Basically, we’re taking a flying lab into the heart of a hurricane, all the way up to Category 5. As we fly, we’re gathering data and sending it to forecasters and climate modelers.

In the P-3s, we routinely cut through the middle of the storm, right into the eye. X pattern picture – we keep cutting through the storm often during missions. These may be developing storms, or they may be Category 5 storms.

Look out the eye wall aircraft window.

We are usually flying at an altitude of about 10,000 feet, about a quarter of the way between the surface of the ocean and the top of the storm. We are trying to cut through the roughest part of the storm because we are trying to measure the strongest winds for the Hurricane Center.

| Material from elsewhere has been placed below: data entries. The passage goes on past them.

(** X22. hasGit (env-check.js) guards every use of version control: on a
    machine without git neither executeRun (run-command.js, gitInfo) nor
    executeRepair (repair-command.js, diffSnapshot) spawns a git command,
    however they end. *)
Theorem X22_without_git_no_git_command
    {E} (H : Host E) (cwd : string) :
  hasGit H = false ->
  (forall mode changedFiles (st st' : State E) r,
      executeRun H cwd mode changedFiles st = (r, st') ->
      exists evs, history st' = history st ++ evs
                  /\ Forall (fun ev => git_event ev = false) evs)
  /\ (forall maxAttemptsArg deterministicOnly (st st' : State E) r,
        executeRepair H cwd maxAttemptsArg deterministicOnly st = (r, st') ->
        exists evs, history st' = history st ++ evs
                    /\ Forall (fun ev => git_event ev = false) evs).
Proof.
  intros Hgit.
  assert (Hevents : forall (st st' : State E),
            traced (fun ev => negb (git_event ev)) st st' ->
            exists evs, history st' = history st ++ evs
                        /\ Forall (fun ev => git_event ev = false) evs).
  { intros st st' (evs & Hh & Hall & _). exists evs. split; [exact Hh|].
    eapply Forall_impl; [exact Hall|]. intros ev Hev. apply negb_true_iff. exact Hev. }
  split.
  - intros mode changedFiles st st' r Hrun. apply Hevents.
    apply (only_executeRun H cwd (fun ev => negb (git_event ev))) in Hrun;
      try (intros; split_and?; reflexivity); [exact Hrun|].
    rewrite Hgit. discriminate.
  - intros maxAttemptsArg deterministicOnly st st' r Hrun. apply Hevents.
    apply (only_executeRepair H cwd (fun ev => negb (git_event ev))) in Hrun;
      try (intros; split_and?; reflexivity); [exact Hrun|].
    rewrite Hgit. discriminate.
Qed.
(* ===================================================================== *)
(** ** One attempt of the repair loop, case by case *)
(* ===================================================================== *)

(** The record of the short-circuit branch, and the record of an attempt
    that reran the gates and counted [count] findings. *)
Definition short_record (k patchLines before : Z) (acts : list Action) : AttemptRecord :=
  {| attempt := k; patch_lines := patchLines; before_findings := before;
     after_findings := 0; improved := true; worsened := false;
     attempt_status := pass; actions := acts |}.

Definition rerun_record (k patchLines before count : Z) (s : Status)
    (acts : list Action) : AttemptRecord :=
  {| attempt := k; patch_lines := patchLines; before_findings := before;
     after_findings := count; improved := count <? before; worsened := before <? count;
     attempt_status := s; actions := acts |}.

(** From [st] to [st'] events were performed, the last ones being [tail]. *)
Definition ends_with {E} (st st' : State E) (tail : list Event) : Prop :=
  exists evs, history st' = history st ++ evs ++ tail.

(** The restore of the backup of attempt [k], when [b] holds. *)
Definition restored {E} (H : Host E) (k : Z) (b : bool) : list Event :=
  if b then [Spawned (Restore k (hasRsync H))] else [].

That must be tough. Can you describe the experience of scientists on these flights?

My most intense flight was Dorian in 2019. The storm was near the Bahamas and quickly growing into a very strong Category 5 storm, with winds around 185 mph. It felt like a feather in the wind.

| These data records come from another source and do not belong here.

(** * Deep-zoom tiler: pyramid builder and viewport renderer

    A shallow embedding of the pyramid builder (the worker script and the
    companion Python script of [ImageSplitter.tsx]), of the archive loader
    [handleZipFile], and of the viewport logic of [ImageExplorer.tsx]
    together with its copy inside the standalone export page.

    Numbers.  JavaScript numbers are modelled by exact rationals [Q]:
    [a / b] is rational division, [2 ** e] is [2 ^ e] with an integer
    exponent of either sign, [Math.floor] and [Math.ceil] are [Qfloor] and
    [Qceiling], [Math.max] and [Math.min] are [Qmax] and [Qmin].  Level
    indices and level counts are integers [Z]; canvas sizes are integers
    [Z].  Rounding of doubles, NaN and the infinities are outside of this
    model; the module [Float] repeats the frame, the clamp, the zoom and
    the pan with every operation rounded to the nearest double.  Equality
    of two computed rationals is [==] ([Qeq]). *)

From Stdlib Require Import ZArith QArith Qminmax Qround Qpower Qabs.
From Stdlib Require Import Lia Lqa List String Ascii Bool DecimalString.
Import ListNotations.

Open Scope Q_scope.

(** ** Shared types ([types.ts]) *)

Definition TILE_SIZE : Z := 128.

(** [ImageDimensions]: [{ width, height }]. *)
Record ImageDimensions : Set := mkDims { width : Q; height : Q }.

(** A point or pan offset [{ x, y }]. *)
Record Point : Set := mkPoint { px : Q; py : Q }.

(** The part of [GeneratedImageData] that the viewport logic reads. *)
Record ImageData : Set := mkImageData {
  originalDimensions : ImageDimensions;
  numLevels : Z
}.

(** The React state of the explorer component. *)
Record ViewportState : Set := mkState {
  zoomIndex : Z;
  minZoomIndex : Z;
  pan : Point;
  viewportSize : ImageDimensions;
  isInitialized : bool
}.

(** The object returned by [getInitialState]. *)
Record InitialState : Set := mkInitial {
  init_zoomIndex : Z;
  init_minZoomIndex : Z;
  init_pan : Point
}.

(** ['up' | 'down' | 'left' | 'right']. *)
Inductive Direction : Set := Up | Down | Left | Right.

(** The four bounds computed by the drawing effect. *)
Record TileRange : Set := mkRange {
  startCol : Z; endCol : Z; startRow : Z; endRow : Z
}.

(** [2 ** e]. *)
Definition pow2 (e : Z) : Q := 2 ^ e.

(** Equality of values that hold rationals. *)
Definition point_eq (p q : Point) : Prop :=
  px p == px q /\ py p == py q.

Definition dims_eq (a b : ImageDimensions) : Prop :=
  width a == width b /\ height a == height b.

Definition state_eq (s t : ViewportState) : Prop :=
  zoomIndex s = zoomIndex t /\ minZoomIndex s = minZoomIndex t /\
  point_eq (pan s) (pan t) /\ dims_eq (viewportSize s) (viewportSize t) /\
  isInitialized s = isInitialized t.

(** ** The interactive component ([components/ImageExplorer.tsx]) *)

Module Explorer.

(** [clampPan], lines 119-129. *)
Definition clampPan (newPan : Point) (worldSize viewSize : ImageDimensions)
  : Point :=
  let x := px newPan in
  let y := py newPan in
  let x :=
    if Qlt_le_dec (width worldSize) (width viewSize)
    then (width worldSize - width viewSize) / 2
    else Qmax 0 (Qmin x (width worldSize - width viewSize)) in
  let y :=
    if Qlt_le_dec (height worldSize) (height viewSize)
    then (height worldSize - height viewSize) / 2
    else Qmax 0 (Qmin y (height worldSize - height viewSize)) in
  mkPoint x y.

(** World size of level [i] as the component computes it:
    [originalDimensions.width / scale] with [scale = 2 ** (numLevels - 1 - i)]. *)
Definition worldSizeAt (data : ImageData) (i : Z) : ImageDimensions :=
  let scale := pow2 (numLevels data - 1 - i) in
  mkDims (width (originalDimensions data) / scale)
         (height (originalDimensions data) / scale).

(** The scan of [getInitialState]: [fuel] iterations are left, [i] is the
    loop variable, [baseIndex] the value assigned so far. *)
Fixpoint scanLevels (data : ImageData) (vs : ImageDimensions)
  (fuel : nat) (i baseIndex : Z) : Z :=
  match fuel with
  | O => baseIndex
  | S fuel' =>
      let scale := pow2 (numLevels data - 1 - i) in
      let levelWidth := width (originalDimensions data) / scale in
      let levelHeight := height (originalDimensions data) / scale in
      if Qlt_le_dec (width vs) levelWidth then baseIndex
      else if Qlt_le_dec (height vs) levelHeight then baseIndex
      else scanLevels data vs fuel' (i + 1)%Z i
  end.

(** [getInitialState], lines 131-152; [None] is [null]. *)
Definition getInitialState (data : ImageData) (vs : ImageDimensions)
  : option InitialState :=
  if Qeq_bool (width vs) 0 then None
  else
    let baseIndex := scanLevels data vs (Z.to_nat (numLevels data)) 0%Z 0%Z in
    let scale := pow2 (numLevels data - 1 - baseIndex) in
    let worldWidth := width (originalDimensions data) / scale in
    let worldHeight := height (originalDimensions data) / scale in
    Some (mkInitial baseIndex baseIndex
            (clampPan (mkPoint 0 0) (mkDims worldWidth worldHeight) vs)).

(** The initialisation effect, lines 154-164. *)
Definition initialize (data : ImageData) (st : ViewportState)
  : ViewportState :=
  if isInitialized st then st
  else
    match getInitialState data (viewportSize st) with
    | Some initialState =>
        mkState (init_zoomIndex initialState)
                (init_minZoomIndex initialState)
                (init_pan initialState)
                (viewportSize st) true
    | None => st
    end.

(** [handleZoom], lines 212-234. *)
Definition handleZoom (data : ImageData) (st : ViewportState)
  (newZoomIndex : Z) (screenPoint : Point) : ViewportState :=
  let oldZoomIndex := zoomIndex st in
  if (newZoomIndex =? oldZoomIndex)%Z then st
  else
    let clampedNewZoomIndex :=
      Z.max (minZoomIndex st) (Z.min newZoomIndex (numLevels data - 1)) in
    let oldScale := pow2 (numLevels data - 1 - oldZoomIndex) in
    let newScale := pow2 (numLevels data - 1 - clampedNewZoomIndex) in
    let zoomRatio := oldScale / newScale in
    let newWorldWidth := width (originalDimensions data) / newScale in
    let newWorldHeight := height (originalDimensions data) / newScale in
    let worldPointX := px (pan st) + px screenPoint in
    let worldPointY := py (pan st) + py screenPoint in
    let newWorldPointX := worldPointX * zoomRatio in
    let newWorldPointY := worldPointY * zoomRatio in
    let newPanX := newWorldPointX - px screenPoint in
    let newPanY := newWorldPointY - py screenPoint in
    mkState clampedNewZoomIndex (minZoomIndex st)
      (clampPan (mkPoint newPanX newPanY)
                (mkDims newWorldWidth newWorldHeight) (viewportSize st))
      (viewportSize st) (isInitialized st).

(** [handlePan], lines 236-250. *)
Definition handlePan (data : ImageData) (st : ViewportState)
  (direction : Direction) : ViewportState :=
  let panAmount := 25 # 100 in
  let newPanX := px (pan st) in
  let newPanY := py (pan st) in
  let newPanX := match direction with
                 | Left => newPanX - width (viewportSize st) * panAmount
                 | _ => newPanX end in
  let newPanX := match direction with
                 | Right => newPanX + width (viewportSize st) * panAmount
                 | _ => newPanX end in
  let newPanY := match direction with
                 | Up => newPanY - height (viewportSize st) * panAmount
                 | _ => newPanY end in
  let newPanY := match direction with
                 | Down => newPanY + height (viewportSize st) * panAmount
                 | _ => newPanY end in
  let scale := pow2 (numLevels data - 1 - zoomIndex st) in
  let worldWidth := width (originalDimensions data) / scale in
  let worldHeight := height (originalDimensions data) / scale in
  mkState (zoomIndex st) (minZoomIndex st)
    (clampPan (mkPoint newPanX newPanY)
              (mkDims worldWidth worldHeight) (viewportSize st))
    (viewportSize st) (isInitialized st).

(** The visible tile window of the drawing effect, lines 176-179. *)
Definition visibleTiles (st : ViewportState) : TileRange :=
  let startCol := Qfloor (px (pan st) / inject_Z TILE_SIZE) in
  let endCol :=
    Qceiling ((px (pan st) + width (viewportSize st)) / inject_Z TILE_SIZE) in
  let startRow := Qfloor (py (pan st) / inject_Z TILE_SIZE) in
  let endRow :=
    Qceiling ((py (pan st) + height (viewportSize st)) / inject_Z TILE_SIZE) in
  mkRange startCol endCol startRow endRow.

End Explorer.

(** ** The copy inside the standalone export page
    ([createStandaloneHtml] in [components/ImageSplitter.tsx]) *)

Module Standalone.

(** [clampPan] of the exported page. *)
Definition clampPan (newPan : Point) (worldSize viewSize : ImageDimensions)
  : Point :=
  let '(mkPoint x y) := newPan in
  let x :=
    if Qlt_le_dec (width worldSize) (width viewSize)
    then (width worldSize - width viewSize) / 2
    else Qmax 0 (Qmin x (width worldSize - width viewSize)) in
  let y :=
    if Qlt_le_dec (height worldSize) (height viewSize)
    then (height worldSize - height viewSize) / 2
    else Qmax 0 (Qmin y (height worldSize - height viewSize)) in
  mkPoint x y.

Fixpoint scanLevels (data : ImageData) (vs : ImageDimensions)
  (fuel : nat) (i baseIndex : Z) : Z :=
  match fuel with
  | O => baseIndex
  | S fuel' =>
      let scale := pow2 (numLevels data - 1 - i) in
      let levelWidth := width (originalDimensions data) / scale in
      let levelHeight := height (originalDimensions data) / scale in
      if Qlt_le_dec (width vs) levelWidth then baseIndex
      else if Qlt_le_dec (height vs) levelHeight then baseIndex
      else scanLevels data vs fuel' (i + 1)%Z i
  end.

When we were coming through the eyewall of Dorian, it was all seat belts. You can lose a few hundred feet in a few seconds if you have a down draft, or you can hit an upgrade and gain a few hundred feet in a second. It’s very much like a rollercoaster ride, but you never know exactly when the next up or down is coming.

A view of Earth and a large hurricane from a portal on the space station.A view of Earth and a large hurricane from a portal on the space station.

At one point, we had G forces of 3 to 4 Gs. That’s what astronauts experience during a rocket launch. We can also get zero G for a few secondsand anything not strapped down will float.

Even in the rough parts of the storm, scientists like myself are busy on computers working up the data. A technician in the back may have sent a dropsonde from the belly of the plane, and we are checking the quality of the data and sending it to modeling centers and the National Hurricane Center.

What are you learning about hurricanes from these flights?

One of our goals is to better understand why storms intensify quickly.

Rapid acceleration is when a storm increases speed by 35 mph in one day. That’s the equivalent of going from a Category 1 to a major Category 3 storm in a short period of time. Ida (2021), Dorian (2019) and Michael (2018) are just a few recent hurricanes that have gone quickly. When that happens close to the ground, it can catch people off guard, and quickly becomes dangerous.

Since rapid intensification can happen in a very short amount of time, we need to be out there with the hurricane hunters taking measurements as the storm gathers.

Pilot at the controls and the storm visible through the windowPilot at the controls and the storm visible through the window

So far, rapid intensification is difficult to predict. We may begin to see the ingredients coming together quickly: Is the ocean warm to great depth? Is the atmosphere nice and humid, with lots of moisture around the storm? Are the winds favorable? We also look at the inner core: What does the structure of the storm look like, and is it starting to consolidate?

Satellites can give forecasters basic insight, but we need to put our hurricane hunters into the storm itself to really pick out the hurricane.

What does a rapidly intensifying storm look like?

Hurricanes like to stand up straight – think spinning top. So one thing we’re looking for is alignment.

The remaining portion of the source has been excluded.